DIRECTIONS FOR THIS TASK. How many lines in the records below contain the word "WriteStream"? Reply with that number only.

DATASET CONTENT.
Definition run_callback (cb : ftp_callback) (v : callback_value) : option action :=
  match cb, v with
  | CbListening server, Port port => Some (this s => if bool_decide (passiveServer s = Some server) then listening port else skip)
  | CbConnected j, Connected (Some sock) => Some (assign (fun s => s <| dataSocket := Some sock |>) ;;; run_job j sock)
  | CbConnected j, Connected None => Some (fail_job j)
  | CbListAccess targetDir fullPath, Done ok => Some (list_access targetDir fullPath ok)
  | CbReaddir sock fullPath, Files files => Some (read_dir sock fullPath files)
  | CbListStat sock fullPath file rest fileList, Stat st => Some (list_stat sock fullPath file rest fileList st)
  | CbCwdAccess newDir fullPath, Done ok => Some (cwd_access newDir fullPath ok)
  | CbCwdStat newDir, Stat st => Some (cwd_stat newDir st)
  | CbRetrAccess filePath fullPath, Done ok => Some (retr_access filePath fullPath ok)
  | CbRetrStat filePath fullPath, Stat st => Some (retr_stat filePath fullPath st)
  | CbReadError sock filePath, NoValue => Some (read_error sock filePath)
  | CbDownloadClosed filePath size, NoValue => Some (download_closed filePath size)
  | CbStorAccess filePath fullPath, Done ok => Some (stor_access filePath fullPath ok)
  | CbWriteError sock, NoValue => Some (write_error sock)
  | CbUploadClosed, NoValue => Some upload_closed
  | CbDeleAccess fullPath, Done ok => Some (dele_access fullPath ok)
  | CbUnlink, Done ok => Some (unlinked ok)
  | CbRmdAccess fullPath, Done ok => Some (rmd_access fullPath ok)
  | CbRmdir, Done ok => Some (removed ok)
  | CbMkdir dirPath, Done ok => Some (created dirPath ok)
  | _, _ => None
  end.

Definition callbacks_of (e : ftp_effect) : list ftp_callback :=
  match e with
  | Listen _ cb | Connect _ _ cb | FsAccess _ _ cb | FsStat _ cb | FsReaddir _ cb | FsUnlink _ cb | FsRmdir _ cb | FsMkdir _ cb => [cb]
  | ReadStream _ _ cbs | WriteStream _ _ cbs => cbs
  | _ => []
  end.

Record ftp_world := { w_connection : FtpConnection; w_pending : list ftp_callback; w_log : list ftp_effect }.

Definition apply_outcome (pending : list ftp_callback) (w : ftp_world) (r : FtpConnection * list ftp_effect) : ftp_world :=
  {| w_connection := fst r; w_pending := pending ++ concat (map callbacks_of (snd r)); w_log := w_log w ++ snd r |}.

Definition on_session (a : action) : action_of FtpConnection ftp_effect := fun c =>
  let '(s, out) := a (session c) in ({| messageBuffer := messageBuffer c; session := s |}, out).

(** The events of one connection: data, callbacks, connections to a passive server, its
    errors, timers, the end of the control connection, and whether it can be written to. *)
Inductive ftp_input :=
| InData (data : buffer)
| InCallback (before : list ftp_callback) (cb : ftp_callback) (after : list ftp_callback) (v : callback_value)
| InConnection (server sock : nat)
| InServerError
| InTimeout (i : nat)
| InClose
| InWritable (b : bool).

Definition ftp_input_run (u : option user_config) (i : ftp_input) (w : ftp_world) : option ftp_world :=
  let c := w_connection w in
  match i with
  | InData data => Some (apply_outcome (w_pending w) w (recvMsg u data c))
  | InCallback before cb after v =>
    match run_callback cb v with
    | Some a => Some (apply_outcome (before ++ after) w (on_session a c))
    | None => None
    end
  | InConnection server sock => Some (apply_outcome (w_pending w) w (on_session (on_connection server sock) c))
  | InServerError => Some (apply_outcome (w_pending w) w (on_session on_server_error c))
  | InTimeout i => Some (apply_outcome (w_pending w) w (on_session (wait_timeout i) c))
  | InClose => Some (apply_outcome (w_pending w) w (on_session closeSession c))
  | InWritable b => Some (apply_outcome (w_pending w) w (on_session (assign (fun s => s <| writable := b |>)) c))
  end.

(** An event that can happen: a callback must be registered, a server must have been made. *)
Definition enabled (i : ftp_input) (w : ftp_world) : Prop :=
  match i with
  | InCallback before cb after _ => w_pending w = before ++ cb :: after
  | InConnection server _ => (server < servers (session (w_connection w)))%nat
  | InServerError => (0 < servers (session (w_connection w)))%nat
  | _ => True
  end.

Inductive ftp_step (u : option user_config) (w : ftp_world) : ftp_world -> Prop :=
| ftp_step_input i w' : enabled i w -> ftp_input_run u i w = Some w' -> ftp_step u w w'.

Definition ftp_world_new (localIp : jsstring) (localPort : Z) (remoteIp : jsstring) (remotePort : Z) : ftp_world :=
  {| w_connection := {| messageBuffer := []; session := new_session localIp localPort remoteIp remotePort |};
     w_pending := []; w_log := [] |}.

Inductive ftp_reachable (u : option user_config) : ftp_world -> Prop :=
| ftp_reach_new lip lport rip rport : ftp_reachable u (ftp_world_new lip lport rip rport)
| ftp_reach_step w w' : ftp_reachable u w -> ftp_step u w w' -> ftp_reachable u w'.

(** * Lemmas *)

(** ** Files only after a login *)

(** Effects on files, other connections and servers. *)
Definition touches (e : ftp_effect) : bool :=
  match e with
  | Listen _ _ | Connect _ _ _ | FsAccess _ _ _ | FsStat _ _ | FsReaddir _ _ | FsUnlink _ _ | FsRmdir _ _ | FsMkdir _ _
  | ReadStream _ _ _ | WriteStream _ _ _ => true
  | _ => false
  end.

EXERCISE RESPONSE. 2